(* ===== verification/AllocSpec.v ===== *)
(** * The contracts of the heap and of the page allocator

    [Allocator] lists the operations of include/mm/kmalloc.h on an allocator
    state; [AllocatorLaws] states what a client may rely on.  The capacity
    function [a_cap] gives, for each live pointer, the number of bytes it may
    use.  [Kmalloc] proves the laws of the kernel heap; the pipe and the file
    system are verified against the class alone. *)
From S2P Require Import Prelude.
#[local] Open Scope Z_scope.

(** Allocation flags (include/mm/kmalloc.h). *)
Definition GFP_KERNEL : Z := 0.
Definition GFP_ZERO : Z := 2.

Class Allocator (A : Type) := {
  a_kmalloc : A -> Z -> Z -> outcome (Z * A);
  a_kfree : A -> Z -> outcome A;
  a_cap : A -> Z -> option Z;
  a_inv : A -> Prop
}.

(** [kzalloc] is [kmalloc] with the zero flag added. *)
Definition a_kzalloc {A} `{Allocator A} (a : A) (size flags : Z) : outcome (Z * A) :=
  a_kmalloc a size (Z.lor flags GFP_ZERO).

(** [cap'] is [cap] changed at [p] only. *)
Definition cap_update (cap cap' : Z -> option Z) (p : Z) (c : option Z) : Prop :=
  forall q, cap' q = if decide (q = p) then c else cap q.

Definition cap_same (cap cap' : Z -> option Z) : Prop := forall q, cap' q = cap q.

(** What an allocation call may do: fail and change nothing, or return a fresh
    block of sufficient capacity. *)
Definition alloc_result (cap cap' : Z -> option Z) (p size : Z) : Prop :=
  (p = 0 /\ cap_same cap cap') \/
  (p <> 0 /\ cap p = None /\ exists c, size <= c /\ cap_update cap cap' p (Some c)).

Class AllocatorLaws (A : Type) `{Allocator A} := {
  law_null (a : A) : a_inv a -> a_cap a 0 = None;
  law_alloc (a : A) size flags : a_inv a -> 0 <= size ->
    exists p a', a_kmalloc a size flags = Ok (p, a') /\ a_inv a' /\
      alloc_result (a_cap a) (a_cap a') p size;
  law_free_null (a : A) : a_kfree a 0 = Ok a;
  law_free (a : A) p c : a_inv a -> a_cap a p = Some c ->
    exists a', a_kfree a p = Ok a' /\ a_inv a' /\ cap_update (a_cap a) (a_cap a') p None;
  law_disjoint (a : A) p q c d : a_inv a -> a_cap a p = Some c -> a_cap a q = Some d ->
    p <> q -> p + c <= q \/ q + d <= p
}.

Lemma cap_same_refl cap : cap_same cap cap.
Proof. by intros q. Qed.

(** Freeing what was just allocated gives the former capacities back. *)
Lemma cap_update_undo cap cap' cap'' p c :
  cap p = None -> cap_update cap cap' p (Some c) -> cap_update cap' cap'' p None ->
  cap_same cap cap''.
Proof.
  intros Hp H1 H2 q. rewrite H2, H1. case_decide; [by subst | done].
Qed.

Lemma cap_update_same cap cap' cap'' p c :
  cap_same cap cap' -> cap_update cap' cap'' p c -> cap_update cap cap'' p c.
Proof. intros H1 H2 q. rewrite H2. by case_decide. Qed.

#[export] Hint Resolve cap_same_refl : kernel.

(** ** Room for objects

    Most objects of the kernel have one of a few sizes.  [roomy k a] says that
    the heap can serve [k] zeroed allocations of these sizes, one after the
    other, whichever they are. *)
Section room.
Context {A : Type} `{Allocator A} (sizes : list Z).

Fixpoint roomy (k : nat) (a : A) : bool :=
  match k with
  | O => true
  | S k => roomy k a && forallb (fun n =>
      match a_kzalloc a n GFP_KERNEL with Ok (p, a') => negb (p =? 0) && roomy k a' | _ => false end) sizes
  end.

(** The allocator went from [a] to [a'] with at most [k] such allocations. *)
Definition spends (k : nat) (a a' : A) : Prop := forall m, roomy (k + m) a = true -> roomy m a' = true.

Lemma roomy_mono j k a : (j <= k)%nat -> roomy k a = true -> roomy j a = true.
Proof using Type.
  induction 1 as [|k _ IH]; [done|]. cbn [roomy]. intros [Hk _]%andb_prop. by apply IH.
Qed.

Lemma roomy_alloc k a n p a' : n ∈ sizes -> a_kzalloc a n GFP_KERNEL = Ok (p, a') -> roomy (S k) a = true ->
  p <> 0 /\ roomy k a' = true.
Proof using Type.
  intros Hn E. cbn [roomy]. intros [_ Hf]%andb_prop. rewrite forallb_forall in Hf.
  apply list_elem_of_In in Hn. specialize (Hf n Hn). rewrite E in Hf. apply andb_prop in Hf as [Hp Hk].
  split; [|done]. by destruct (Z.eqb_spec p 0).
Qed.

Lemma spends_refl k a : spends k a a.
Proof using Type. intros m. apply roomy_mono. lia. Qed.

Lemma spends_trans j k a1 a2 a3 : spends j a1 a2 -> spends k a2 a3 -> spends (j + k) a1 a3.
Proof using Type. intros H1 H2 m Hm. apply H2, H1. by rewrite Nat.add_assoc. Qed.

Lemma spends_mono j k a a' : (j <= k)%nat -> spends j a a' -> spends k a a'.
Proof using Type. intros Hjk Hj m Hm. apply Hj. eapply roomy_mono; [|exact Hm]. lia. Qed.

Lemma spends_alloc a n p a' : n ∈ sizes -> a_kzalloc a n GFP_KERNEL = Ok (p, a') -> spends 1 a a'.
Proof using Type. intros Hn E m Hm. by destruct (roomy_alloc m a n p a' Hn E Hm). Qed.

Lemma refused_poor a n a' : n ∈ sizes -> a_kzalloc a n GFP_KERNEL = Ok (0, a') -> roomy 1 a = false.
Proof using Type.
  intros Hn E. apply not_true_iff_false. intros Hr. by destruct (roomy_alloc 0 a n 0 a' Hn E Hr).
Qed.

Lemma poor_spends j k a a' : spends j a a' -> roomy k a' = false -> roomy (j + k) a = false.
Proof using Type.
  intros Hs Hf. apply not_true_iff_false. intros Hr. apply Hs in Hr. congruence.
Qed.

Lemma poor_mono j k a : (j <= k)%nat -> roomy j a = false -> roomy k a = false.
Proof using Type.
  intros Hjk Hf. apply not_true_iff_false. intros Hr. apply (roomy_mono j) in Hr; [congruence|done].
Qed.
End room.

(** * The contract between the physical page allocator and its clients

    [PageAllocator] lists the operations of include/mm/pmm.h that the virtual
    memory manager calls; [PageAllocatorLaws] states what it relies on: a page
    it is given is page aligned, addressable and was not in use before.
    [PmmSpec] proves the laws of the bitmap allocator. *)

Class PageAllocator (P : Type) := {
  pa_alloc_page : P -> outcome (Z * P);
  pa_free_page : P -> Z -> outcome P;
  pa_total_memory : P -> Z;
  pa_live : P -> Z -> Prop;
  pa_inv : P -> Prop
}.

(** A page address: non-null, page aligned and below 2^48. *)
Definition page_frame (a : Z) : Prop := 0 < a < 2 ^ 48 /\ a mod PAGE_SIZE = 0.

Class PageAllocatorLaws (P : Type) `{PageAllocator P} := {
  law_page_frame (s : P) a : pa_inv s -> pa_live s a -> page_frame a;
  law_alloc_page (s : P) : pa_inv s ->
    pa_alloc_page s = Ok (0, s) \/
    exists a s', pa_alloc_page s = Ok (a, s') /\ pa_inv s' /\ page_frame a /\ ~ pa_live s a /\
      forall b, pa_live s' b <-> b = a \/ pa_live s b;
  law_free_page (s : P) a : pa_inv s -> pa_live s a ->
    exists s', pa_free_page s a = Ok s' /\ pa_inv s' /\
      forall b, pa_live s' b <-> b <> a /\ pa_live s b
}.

* * *

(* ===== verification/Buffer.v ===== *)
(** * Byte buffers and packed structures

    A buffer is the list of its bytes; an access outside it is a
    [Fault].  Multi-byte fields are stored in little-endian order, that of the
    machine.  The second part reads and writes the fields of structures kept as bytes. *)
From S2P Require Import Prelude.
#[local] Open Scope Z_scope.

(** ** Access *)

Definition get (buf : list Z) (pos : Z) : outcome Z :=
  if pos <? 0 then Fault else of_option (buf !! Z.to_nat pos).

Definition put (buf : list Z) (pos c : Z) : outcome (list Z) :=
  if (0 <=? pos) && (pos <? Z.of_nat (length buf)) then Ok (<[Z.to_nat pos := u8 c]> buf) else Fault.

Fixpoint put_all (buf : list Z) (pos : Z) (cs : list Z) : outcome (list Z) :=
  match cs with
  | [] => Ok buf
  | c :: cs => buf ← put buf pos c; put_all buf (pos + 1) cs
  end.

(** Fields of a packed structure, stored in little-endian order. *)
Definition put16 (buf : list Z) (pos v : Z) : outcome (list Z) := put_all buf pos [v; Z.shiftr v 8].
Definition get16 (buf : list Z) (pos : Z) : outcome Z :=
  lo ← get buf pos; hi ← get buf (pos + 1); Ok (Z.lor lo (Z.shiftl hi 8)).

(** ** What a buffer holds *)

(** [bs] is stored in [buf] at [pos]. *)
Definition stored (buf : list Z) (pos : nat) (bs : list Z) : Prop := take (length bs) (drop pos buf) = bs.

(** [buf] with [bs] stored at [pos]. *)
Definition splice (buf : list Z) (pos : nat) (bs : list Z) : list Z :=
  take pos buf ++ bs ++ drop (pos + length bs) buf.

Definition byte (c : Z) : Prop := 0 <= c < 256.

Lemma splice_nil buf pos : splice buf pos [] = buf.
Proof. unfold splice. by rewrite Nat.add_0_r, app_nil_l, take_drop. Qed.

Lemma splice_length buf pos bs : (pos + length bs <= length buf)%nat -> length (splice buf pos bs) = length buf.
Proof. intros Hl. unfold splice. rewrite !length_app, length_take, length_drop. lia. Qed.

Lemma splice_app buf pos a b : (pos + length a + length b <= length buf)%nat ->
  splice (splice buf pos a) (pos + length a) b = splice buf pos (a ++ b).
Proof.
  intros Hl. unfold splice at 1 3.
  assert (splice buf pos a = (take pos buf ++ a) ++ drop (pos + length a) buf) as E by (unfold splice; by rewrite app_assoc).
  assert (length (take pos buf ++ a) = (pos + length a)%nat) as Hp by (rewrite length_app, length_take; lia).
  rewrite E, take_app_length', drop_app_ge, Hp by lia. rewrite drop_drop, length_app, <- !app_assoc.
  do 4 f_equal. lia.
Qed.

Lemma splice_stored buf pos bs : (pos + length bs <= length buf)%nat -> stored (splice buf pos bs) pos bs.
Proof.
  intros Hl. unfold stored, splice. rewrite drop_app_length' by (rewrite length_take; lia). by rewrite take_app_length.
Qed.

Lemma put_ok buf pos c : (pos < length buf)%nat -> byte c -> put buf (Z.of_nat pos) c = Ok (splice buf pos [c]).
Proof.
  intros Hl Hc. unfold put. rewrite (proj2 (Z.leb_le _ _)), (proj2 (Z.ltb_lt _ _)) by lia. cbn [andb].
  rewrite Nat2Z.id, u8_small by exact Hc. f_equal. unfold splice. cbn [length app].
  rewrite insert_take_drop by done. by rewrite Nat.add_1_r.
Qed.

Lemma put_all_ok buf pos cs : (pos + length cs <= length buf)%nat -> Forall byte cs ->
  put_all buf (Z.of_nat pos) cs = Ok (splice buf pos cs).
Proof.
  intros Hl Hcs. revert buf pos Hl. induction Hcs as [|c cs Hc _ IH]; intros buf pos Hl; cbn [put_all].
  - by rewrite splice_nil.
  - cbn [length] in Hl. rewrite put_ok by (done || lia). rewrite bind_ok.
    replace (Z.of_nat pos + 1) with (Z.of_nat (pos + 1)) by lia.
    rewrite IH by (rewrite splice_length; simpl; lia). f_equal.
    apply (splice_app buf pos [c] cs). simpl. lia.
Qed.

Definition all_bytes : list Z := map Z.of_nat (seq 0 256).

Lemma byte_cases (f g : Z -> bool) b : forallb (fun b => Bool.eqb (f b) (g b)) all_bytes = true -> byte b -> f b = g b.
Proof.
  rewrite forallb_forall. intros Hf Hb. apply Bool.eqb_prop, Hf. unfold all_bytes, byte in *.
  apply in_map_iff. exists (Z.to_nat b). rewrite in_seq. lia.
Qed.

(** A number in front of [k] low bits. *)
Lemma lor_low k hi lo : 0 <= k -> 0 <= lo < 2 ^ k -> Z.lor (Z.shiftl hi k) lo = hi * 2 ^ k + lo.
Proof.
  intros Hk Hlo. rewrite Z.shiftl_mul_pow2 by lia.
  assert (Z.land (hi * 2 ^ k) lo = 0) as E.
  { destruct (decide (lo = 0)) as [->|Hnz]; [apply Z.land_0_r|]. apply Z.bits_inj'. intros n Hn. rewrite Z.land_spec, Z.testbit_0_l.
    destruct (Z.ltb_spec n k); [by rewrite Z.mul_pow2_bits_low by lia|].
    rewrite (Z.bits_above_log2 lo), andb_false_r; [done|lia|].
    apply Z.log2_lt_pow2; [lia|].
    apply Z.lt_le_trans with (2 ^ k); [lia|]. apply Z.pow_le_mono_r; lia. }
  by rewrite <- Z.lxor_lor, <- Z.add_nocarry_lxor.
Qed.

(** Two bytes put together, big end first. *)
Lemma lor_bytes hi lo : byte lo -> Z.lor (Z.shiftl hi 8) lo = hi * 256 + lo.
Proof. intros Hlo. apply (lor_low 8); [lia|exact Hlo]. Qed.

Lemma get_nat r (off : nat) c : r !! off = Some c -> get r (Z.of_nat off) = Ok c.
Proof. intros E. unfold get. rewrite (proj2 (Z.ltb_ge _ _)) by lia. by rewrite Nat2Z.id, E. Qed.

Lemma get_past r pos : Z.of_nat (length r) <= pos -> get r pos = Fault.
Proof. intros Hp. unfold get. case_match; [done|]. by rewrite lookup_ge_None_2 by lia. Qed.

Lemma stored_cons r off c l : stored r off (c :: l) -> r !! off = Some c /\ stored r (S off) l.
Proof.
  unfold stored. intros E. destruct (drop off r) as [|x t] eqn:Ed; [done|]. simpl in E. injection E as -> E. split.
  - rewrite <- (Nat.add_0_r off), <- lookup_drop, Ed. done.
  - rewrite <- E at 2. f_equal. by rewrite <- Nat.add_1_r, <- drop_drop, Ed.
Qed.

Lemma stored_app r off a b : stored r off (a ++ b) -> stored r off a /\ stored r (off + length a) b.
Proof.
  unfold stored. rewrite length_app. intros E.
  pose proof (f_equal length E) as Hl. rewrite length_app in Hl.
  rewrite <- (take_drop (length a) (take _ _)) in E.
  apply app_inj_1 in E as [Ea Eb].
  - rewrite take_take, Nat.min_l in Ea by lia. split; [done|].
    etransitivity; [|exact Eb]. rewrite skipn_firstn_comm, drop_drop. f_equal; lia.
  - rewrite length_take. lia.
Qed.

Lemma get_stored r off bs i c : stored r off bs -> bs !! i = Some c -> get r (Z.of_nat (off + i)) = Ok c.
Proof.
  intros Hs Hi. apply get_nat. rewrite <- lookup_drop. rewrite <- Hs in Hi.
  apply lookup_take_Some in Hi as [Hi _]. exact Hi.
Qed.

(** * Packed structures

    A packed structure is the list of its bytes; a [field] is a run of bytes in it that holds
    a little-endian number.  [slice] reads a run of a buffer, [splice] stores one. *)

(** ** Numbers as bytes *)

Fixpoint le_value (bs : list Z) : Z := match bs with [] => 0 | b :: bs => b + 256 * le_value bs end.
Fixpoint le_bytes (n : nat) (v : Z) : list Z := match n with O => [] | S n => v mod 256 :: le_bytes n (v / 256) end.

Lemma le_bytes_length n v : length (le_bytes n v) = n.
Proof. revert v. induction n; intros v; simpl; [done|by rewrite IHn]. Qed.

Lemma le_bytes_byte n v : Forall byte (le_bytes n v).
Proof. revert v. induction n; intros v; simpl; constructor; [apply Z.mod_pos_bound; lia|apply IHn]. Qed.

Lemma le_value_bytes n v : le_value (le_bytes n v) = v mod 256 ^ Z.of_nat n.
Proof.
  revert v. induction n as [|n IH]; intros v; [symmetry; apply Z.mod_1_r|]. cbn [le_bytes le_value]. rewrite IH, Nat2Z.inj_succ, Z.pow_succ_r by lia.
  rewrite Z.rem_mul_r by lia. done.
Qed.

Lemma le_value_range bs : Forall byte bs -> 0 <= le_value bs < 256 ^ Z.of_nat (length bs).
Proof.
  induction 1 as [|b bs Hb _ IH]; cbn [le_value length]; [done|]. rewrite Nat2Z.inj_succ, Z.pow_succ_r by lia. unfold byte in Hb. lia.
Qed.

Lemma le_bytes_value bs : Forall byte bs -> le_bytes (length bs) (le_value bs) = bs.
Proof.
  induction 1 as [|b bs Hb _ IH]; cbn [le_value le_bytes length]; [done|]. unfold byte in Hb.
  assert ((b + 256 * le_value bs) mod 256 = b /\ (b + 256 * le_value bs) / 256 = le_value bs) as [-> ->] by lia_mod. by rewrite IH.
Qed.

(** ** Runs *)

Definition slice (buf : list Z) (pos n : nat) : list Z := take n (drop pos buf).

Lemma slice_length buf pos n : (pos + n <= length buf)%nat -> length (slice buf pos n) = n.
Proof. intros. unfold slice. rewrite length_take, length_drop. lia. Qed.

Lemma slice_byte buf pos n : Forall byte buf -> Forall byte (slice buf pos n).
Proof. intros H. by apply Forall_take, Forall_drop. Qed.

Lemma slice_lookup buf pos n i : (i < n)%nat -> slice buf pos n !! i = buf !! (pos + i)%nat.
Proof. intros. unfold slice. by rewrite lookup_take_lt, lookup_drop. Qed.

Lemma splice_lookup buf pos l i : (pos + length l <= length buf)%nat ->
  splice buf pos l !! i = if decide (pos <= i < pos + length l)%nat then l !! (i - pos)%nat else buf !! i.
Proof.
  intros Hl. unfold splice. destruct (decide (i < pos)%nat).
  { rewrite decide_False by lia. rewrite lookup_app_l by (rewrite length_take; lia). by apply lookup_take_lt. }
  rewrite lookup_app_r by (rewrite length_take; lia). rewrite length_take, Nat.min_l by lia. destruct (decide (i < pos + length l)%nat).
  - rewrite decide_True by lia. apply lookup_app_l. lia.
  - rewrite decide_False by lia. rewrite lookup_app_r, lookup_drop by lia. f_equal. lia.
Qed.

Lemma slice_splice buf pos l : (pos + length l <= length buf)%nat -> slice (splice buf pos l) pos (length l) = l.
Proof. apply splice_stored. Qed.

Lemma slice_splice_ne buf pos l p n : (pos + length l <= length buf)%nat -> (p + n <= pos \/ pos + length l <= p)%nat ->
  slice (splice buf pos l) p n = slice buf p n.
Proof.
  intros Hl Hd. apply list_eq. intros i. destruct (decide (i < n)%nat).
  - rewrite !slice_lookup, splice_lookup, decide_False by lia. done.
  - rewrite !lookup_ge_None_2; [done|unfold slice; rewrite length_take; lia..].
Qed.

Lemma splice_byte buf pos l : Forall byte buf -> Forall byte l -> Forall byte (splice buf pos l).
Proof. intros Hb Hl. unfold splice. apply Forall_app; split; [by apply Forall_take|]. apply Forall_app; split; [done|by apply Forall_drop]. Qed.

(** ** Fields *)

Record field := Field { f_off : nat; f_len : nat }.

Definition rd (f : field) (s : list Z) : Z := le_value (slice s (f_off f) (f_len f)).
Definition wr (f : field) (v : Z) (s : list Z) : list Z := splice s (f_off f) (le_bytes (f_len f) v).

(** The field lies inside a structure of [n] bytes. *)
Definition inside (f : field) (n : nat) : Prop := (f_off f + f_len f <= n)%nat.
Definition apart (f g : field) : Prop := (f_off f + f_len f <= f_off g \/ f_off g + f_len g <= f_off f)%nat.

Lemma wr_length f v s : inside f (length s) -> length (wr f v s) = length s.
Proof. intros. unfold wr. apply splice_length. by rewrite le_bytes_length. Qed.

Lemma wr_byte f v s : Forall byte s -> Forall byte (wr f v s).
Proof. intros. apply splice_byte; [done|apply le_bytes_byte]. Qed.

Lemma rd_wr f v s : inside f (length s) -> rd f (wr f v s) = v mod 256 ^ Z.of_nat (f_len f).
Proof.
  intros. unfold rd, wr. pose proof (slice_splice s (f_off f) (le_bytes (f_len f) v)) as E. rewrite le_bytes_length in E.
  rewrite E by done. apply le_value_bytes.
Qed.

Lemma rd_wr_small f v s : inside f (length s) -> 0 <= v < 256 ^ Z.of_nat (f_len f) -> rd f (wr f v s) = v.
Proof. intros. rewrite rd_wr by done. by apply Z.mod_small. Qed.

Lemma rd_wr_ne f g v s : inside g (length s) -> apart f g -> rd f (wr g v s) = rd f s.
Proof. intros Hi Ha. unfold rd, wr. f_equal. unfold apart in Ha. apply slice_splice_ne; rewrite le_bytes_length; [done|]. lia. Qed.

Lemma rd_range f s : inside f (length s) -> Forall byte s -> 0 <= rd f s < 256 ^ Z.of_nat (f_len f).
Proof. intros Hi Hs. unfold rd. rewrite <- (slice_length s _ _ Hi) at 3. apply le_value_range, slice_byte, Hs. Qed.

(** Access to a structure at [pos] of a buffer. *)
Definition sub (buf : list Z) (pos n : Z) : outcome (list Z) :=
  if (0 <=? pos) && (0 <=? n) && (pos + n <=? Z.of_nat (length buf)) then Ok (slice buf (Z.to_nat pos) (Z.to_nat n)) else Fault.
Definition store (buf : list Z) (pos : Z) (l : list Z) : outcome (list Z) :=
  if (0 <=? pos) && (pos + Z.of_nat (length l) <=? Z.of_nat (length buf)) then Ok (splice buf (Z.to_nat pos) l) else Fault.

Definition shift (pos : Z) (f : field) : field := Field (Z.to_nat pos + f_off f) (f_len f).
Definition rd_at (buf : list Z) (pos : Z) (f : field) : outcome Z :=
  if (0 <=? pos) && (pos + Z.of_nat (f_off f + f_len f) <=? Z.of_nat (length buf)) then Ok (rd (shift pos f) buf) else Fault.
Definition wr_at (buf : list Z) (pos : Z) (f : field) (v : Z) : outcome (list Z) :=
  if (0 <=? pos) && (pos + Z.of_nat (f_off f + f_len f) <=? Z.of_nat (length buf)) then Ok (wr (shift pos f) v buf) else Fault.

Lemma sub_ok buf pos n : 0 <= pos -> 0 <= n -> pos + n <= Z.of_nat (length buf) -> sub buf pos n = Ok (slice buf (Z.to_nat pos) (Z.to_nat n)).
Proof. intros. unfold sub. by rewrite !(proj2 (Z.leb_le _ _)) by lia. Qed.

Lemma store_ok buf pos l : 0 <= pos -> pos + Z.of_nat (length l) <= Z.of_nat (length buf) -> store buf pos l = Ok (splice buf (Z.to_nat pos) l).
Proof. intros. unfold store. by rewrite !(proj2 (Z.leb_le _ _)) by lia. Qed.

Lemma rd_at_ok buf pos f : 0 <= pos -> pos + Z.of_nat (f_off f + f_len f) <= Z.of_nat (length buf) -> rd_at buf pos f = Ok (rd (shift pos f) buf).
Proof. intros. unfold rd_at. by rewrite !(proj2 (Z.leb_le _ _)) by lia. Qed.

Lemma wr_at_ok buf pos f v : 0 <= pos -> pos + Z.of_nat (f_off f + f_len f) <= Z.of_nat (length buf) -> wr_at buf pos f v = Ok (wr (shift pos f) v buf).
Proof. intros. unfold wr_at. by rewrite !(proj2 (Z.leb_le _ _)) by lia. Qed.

● **What you will do**:
Note every line above where the string "operations" shows up, and copy those lines.

● **Task result**:
    [Allocator] lists the operations of include/mm/kmalloc.h on an allocator
    [PageAllocator] lists the operations of include/mm/pmm.h that the virtual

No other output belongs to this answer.